» Problem to solve
Transcribe the records below exactly as written, from the opening line through the line that contains "unfold GetData, GetCommittedData, Exist;".

» Supplied material
Lemma equiv_same_readings s s' : st_ok s -> st_ok s' -> st_equiv s s' -> same_readings s s'.
Proof.
  intros Hs Hs' He. pose proof (se_trie _ _ He) as Ht. constructor; intros; try (apply eq_sym, He);
    unfold GetData, GetCommittedData, Exist;
    rewrite ?getData_value, ?GetCode_value by done; unfold GetBalance, GetNonce, GetCodeHash, Empty,
    HasSuicided; rewrite ?reader_value by done; rewrite <- ?Ht;
    apply f_equal, (equiv_reader _ _ _ _ _ He); intros o o' Hoo.
  - by rewrite (oe_amount _ _ _ Hoo).
  - by rewrite (oe_nonce _ _ _ Hoo).
  - by rewrite (oe_state _ _ _ Hoo).
  - by rewrite (oe_state _ _ _ Hoo).
  - by rewrite (oe_code _ _ _ Hoo).
  - by rewrite (oe_codeHash _ _ _ Hoo).
  - done.
  - unfold obj_empty. by rewrite (oe_nonce _ _ _ Hoo), (oe_amount _ _ _ Hoo), (oe_codeHash _ _ _ Hoo).
  - by rewrite (oe_suicided _ _ _ Hoo).
Qed.

Lemma run_ops_spec s ops s1 u out :
  st_ok s -> journal_ok (sd_curJournal s) -> run_ops ops s = Some (u, s1, out) ->
  exists es, history s (es ++ []) s1.
Proof.
  intros Hs Hj Hrun.
  assert (Hh : history s [] s) by (by apply history_start).
  pose proof (run_ops_history ops ltac:(by apply Forall_forall; intros; apply run_op_history)
    s [] s Hj Hh) as Hops. by rewrite Hrun in Hops.
Qed.

Lemma run_ops_ok s ops s1 u out :
  st_ok s -> journal_ok (sd_curJournal s) -> run_ops ops s = Some (u, s1, out) ->
  st_ok s1 /\ journal_ok (sd_curJournal s1).
Proof.
  intros Hs Hj Hrun. destruct (run_ops_spec _ _ _ _ _ Hs Hj Hrun) as [es Hes].
  split; [by eapply history_ok|by eapply history_journal_ok].
Qed.
(* ===== verification/Svm.v ===== *)
(** * Processing a transaction

    Models [core/svm] ([svm.go], the context of [evm/evm.go]), the entry points
    [Call] and [Create] of the virtual machine ([core/vm/evm.go]), the dispatch of
    the system contracts ([contract/system/interface.go]) and the checks of
    [core/types/transaction.go] that it uses. The interpreter, the handlers of the
    system contracts and the texts of the errors are parameters. *)

From Stdlib Require Import ZArith Lia.
From S2P Require Import Prelude Common BftHeader StateDb.

Open Scope Z_scope.
Open Scope go_scope.

(** ** Data *)

(** The amount and the price of a transaction that was decoded or validated are not
    nil. *)
Record TransactionData := mkTxData {
  td_Type : Z;
  td_From : Address;
  td_To : Address;
  td_Amount : Z;
  td_AccountNonce : Z;
  td_GasPrice : Z;
  td_GasLimit : Z;
  td_Timestamp : Z;
  td_Payload : bytes
}.

Record Transaction := mkTx { tx_Hash : Hash; tx_Data : TransactionData; tx_Signature : bytes }.

Record Receipt := mkReceipt {
  r_Result : bytes;
  r_Failed : bool;
  r_UsedGas : Z;
  r_PostState : Hash;
  r_Logs : list Log;
  r_TxHash : Hash;
  r_ContractAddress : bytes;
  r_TotalFee : Z
}.

(** The errors of the system contracts ([contract/system]). *)
Inductive SysError : Type :=
| errExists
| errInvalidSubChainInfo
| errNameEmpty
| errNameTooLong
| errInvalidName
| errNotFound
| errRedunedAgain
| errRefundAfterWithdrawed
| errWithdrawAfterWithdrawed
| errTimeLocked
| errTimeExpired
| errNotFutureTime
| errSender
| errReceiver
| errHashMismatch
| errLockAmount
| errSysJson
| ErrDepositNotRight
| ErrAlreadyExist
| ErrNotQuit
| ErrNotEnoughDistance
| errSerialize
| errRelayFee
| errConfirmation
| errHeaderExists
| errRelayer.

Inductive SvmError : Type :=
| ErrBalanceNotEnough
| ErrNonceTooSmall
| ErrIntrinsicGas
| ErrInsufficientBalance
| ErrOutOfGas
| ErrDepth
| ErrContractAddressCollision
| ErrCodeStoreOutOfGas
| errMaxCodeSizeExceeded
| errExecutionReverted
| errInvalidCommand
| ErrStateHash
| errWriteProtection
| errReturnDataOutOfBounds
| errGasUintOverflow
| errInvalidOpcode (op : Z)
| errStackUnderflow
| errStackLimit
| errInvalidJump
| errSystem (err : SysError)
| ErrOther (code : Z).

#[export] Instance SysError_eq_dec : EqDecision SysError.
Proof. solve_decision. Defined.

#[export] Instance SvmError_eq_dec : EqDecision SvmError.
Proof. solve_decision. Defined.

(** A contract that runs: who called it, its address, the value, the gas, the
    code and the address of the code. *)
Record Frame := mkFrame {
  f_caller : Address;
  f_self : Address;
  f_value : Z;
  f_Gas : Z;
  f_Code : bytes;
  f_CodeAddr : Address
}.
(* ===== verification/SvmProofs.v ===== *)
(** * What the processing of a transaction guarantees

    A transaction that is rejected leaves every account as it was. What a payment
    does to the balances and the nonces; the gas that is paid for; and two cases
    where the system contracts break what the rest keeps. *)

From Stdlib Require Import ZArith Lia.
From S2P Require Import Prelude Common BftHeader StateDb StateDbProofs Svm.

Open Scope Z_scope.
Open Scope go_scope.

(** ** Code that only changes the state through the journal *)

Section journaled.
Context {T : Type} `{TrieOps T}.
Implicit Types (s : Statedb T) (es : list journalEntry).

Abbreviation StM A := (GoM (Statedb T) Empty_set A).

(** From a state whose history goes on from [es], [m] leads to such a state. *)
Definition keeps_above {A} (s0 : Statedb T) (es : list journalEntry) (m : StM A) : Prop :=
  forall es1 s, history s0 (es1 ++ es) s ->
    match m s with Some (_, s', _) => exists es2, history s0 (es2 ++ es) s' | None => True end.

(** The same for every start and history. *)
Definition journaled {A} (m : StM A) : Prop :=
  forall s0 es, journal_ok (sd_curJournal s0) -> keeps_above s0 es m.

Lemma keeps_above_bind {A B} s0 es (m : StM A) (k : A -> StM B) :
  keeps_above s0 es m -> (forall a, keeps_above s0 es (k a)) -> keeps_above s0 es (go_bind m k).
Proof.
  intros Hm Hk es1 s Hh. unfold go_bind. specialize (Hm es1 s Hh).
  destruct (m s) as [[[a s1] o]|]; [|done]. destruct Hm as [es2 Hh2].
  specialize (Hk a es2 s1 Hh2). by destruct (k a s1) as [[[b s2] o2]|].
Qed.
(* ===== verification/SysProofs.v ===== *)
(** * What the system contracts guarantee *)

From Stdlib Require Import ZArith Lia.
From S2P Require Import Prelude Common BftHeader StateDb StateDbProofs Svm SvmProofs SysContracts.

Open Scope Z_scope.
Open Scope go_scope.

(** ** Balances and data

    What the handlers read and write of a state: the balances and the data of the
    accounts. The trie does not change before the state is flushed. *)

Section view.
Context {T : Type} {HT : TrieOps T}.
Implicit Types (s : Statedb T).

Definition data (s : Statedb T) (a : Address) (k : Hash) : bytes :=
  from_option (fun o => read_state (sd_trie s) o k false) [] (find_object s a).

Definition has_account (s : Statedb T) (a : Address) : Prop := is_Some (find_object s a).

(** Reading the trie does not fail. *)
Definition reads_ok (t : T) : Prop := forall key, exists v, trie_Get t key = inl v.

Record sees (s s' : Statedb T) (B : Address -> Z) (D : Address -> Hash -> bytes) : Prop := {
  se_ok : st_ok s';
  se_trie' : sd_trie s' = sd_trie s;
  se_account : forall x, has_account s' x <-> has_account s x;
  se_balance : forall x, balance s' x = B x;
  se_data : forall x k, data s' x k = D x k
}.

Definition set_balance (B : Address -> Z) (a : Address) (v : Z) (x : Address) : Z := if bool_decide (x = a) then v else B x.

Definition set_data (D : Address -> Hash -> bytes) (a : Address) (k : Hash) (v : bytes) (x : Address) (k' : Hash) : bytes :=
  if bool_decide (x = a /\ k' = k) then v else D x k'.

Lemma sees_refl s : st_ok s -> sees s s (balance s) (data s).
Proof. done. Qed.

Lemma sees_trans s s1 s2 B1 D1 B2 D2 : sees s s1 B1 D1 -> sees s1 s2 B2 D2 -> sees s s2 B2 D2.
Proof.
  intros [? ? Ha _ _] [? ? Ha' ? ?]. constructor; [done|congruence| |done|done]. intros x. by rewrite Ha', Ha.
Qed.

Lemma quiet_sees s s' : quiet_step s s' -> sees s s' (balance s) (data s).
Proof.
  intros Hq. destruct (qs_equiv _ _ Hq) as [Ht _ Ho].
  assert (Hx : forall x, has_account s' x <-> has_account s x).
  { intros x. unfold has_account. specialize (Ho x). inversion Ho; rewrite !is_Some_alt; naive_solver. }
  constructor; [apply Hq|done|done| |].
  - intros x. unfold balance. specialize (Ho x). inversion Ho as [o o' Hoo|]; [|done]. cbn. by rewrite (oe_amount _ _ _ Hoo).
  - intros x k. unfold data. rewrite <-Ht. specialize (Ho x). inversion Ho as [o o' Hoo|]; [|done]. cbn. by rewrite (oe_state _ _ _ Hoo).
Qed.

Lemma set_balance_same B a x : set_balance B a (B a) x = B x.
Proof. unfold set_balance. case_bool_decide; by subst. Qed.

(** An object that is written with its data kept. *)
Lemma put_sees s a o o' :
  st_ok (upd_objects (<[a := o']>) s) -> find_object s a = Some o -> o_deleted o' = false ->
  (forall k, read_state (sd_trie s) o' k false = read_state (sd_trie s) o k false) ->
  sees s (upd_objects (<[a := o']>) s) (set_balance (balance s) a (a_Amount (o_account o'))) (data s).
Proof.
  intros Hs Hf Hd Hr. constructor; [done|done| | |].
  - intros x. unfold has_account. rewrite find_object_insert by done. case_bool_decide; [|done]. subst. rewrite Hf, !is_Some_alt. naive_solver.
  - intros x. by apply put_balance.
  - intros x k. unfold data. rewrite find_object_insert by done. case_bool_decide; [|done]. subst. rewrite Hf. cbn. apply Hr.
Qed.

(** The state under the object. *)
Lemma sees_journal s s' B D f : sees (upd_journal f s) s' B D -> sees s s' B D.
Proof. intros []. by constructor. Qed.

Lemma reader_sees {A} a (none : A) (f : stateObject -> A) s :
  st_ok s -> wp (with_object a none (fun o => go_ret (f o))) s
    (fun r s' _ => r = from_option f none (find_object s a) /\ sees s s' (balance s) (data s)).
Proof. intros Hs. eapply wp_mono; [by apply reader_quiet|]. intros r s' _ [-> Hq]. split; [done|by apply quiet_sees]. Qed.

Lemma GetBalance_sees a s : st_ok s -> wp (GetBalance a) s (fun r s' _ => r = balance s a /\ sees s s' (balance s) (data s)).
Proof. apply reader_sees. Qed.

Lemma writer_sees a (e : stateObject -> journalEntry) (f : stateObject -> stateObject) s :
  (forall s0, st_ok s0 -> wp (with_object a tt (fun o => journal_add (e o) ;;; put_object a (f o))) s0 (fun _ s' _ => op_step s0 s')) ->
  (forall o, same_data o (f o)) -> st_ok s ->
  wp (with_object a tt (fun o => journal_add (e o) ;;; put_object a (f o))) s
    (fun _ s' _ => sees s s' (from_option (fun o => set_balance (balance s) a (a_Amount (o_account (f o)))) (balance s) (find_object s a)) (data s)).
Proof.
  intros Hstep Hd Hs. specialize (Hstep s Hs). unfold with_object, wp, go_bind in Hstep |- *.
  pose proof (getStateObject_spec s a Hs) as Hg. unfold wp in Hg.
  destruct (getStateObject a s) as [[[r s0] o0]|]; [|done]. destruct Hg as (-> & Hq & Hf & _).
  destruct (find_object s a) as [o|] eqn:Ho; cbn in Hstep |- *; [|by apply quiet_sees].
  pose proof (quiet_sees _ _ Hq) as H0. apply op_step_ok in Hstep.
  destruct (find_object_fields _ _ _ Hs Ho) as (Hdel & _).
  assert (H1 : sees s0 (upd_objects (<[a := f o]>) (upd_journal (fun j => journal_append j (e o)) s0))
      (set_balance (balance s0) a (a_Amount (o_account (f o)))) (data s0)).
  { eapply (sees_journal _ _ _ _ (fun j => journal_append j (e o))).
    apply (put_sees (upd_journal (fun j => journal_append j (e o)) s0) a o); [done|done| |].
    - by rewrite (sm_deleted _ _ (Hd o)).
    - intros k. by apply same_data_state. }
  destruct (sees_trans _ _ _ _ _ _ _ H0 H1) as [? ? ? Hb Hdd]. constructor; try done.
  - intros x. rewrite Hb. unfold set_balance. case_bool_decide; [done|]. apply H0.
  - intros x k. rewrite Hdd. apply H0.
Qed.

Lemma setAmount_data o v : same_data o (setAmount o v).
Proof. unfold setAmount. destruct (0 <=? v); by constructor. Qed.

(** The balance of an account that exists becomes [g] of it. *)
Lemma amount_sees a (g : Z -> Z) s :
  st_ok s -> has_account s a -> 0 <= g (balance s a) ->
  wp (with_object a tt (fun o =>
      journal_add (balanceChange a (a_Amount (o_account o))) ;;;
      put_object a (setAmount o (g (a_Amount (o_account o)))))) s
    (fun _ s' _ => sees s s' (set_balance (balance s) a (g (balance s a))) (data s)).
Proof.
  intros Hs [o Ho] Hg. eapply wp_mono; [apply (writer_sees a (fun o => balanceChange a (a_Amount (o_account o))) (fun o => setAmount o (g (a_Amount (o_account o)))))|].
  - intros s0 Hs0. apply with_object_step; [done|]. intros o1 s1 Hs1 Hf1. by apply amount_step.
  - intros o1. apply setAmount_data.
  - done.
  - intros u s' out Hsee. cbn beta in Hsee. rewrite Ho in Hsee. cbn in Hsee. unfold setAmount in Hsee. assert (Eb : balance s a = a_Amount (o_account o)) by (unfold balance; by rewrite Ho).
    rewrite Eb in *. apply Z.leb_le in Hg. by rewrite Hg in Hsee.
Qed.

Lemma AddBalance_sees a v s : st_ok s -> has_account s a -> 0 <= balance s a + v ->
  wp (AddBalance a v) s (fun _ s' _ => sees s s' (set_balance (balance s) a (balance s a + v)) (data s)).
Proof. intros Hs Ha Hv. by apply (amount_sees a (fun b => b + v)). Qed.

Lemma SubBalance_sees a v s : st_ok s -> has_account s a -> 0 <= balance s a - v ->
  wp (SubBalance a v) s (fun _ s' _ => sees s s' (set_balance (balance s) a (balance s a - v)) (data s)).
Proof. intros Hs Ha Hv. by apply (amount_sees a (fun b => b - v)). Qed.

» Output for this exercise
Lemma equiv_same_readings s s' : st_ok s -> st_ok s' -> st_equiv s s' -> same_readings s s'.
Proof.
  intros Hs Hs' He. pose proof (se_trie _ _ He) as Ht. constructor; intros; try (apply eq_sym, He);
    unfold GetData, GetCommittedData, Exist;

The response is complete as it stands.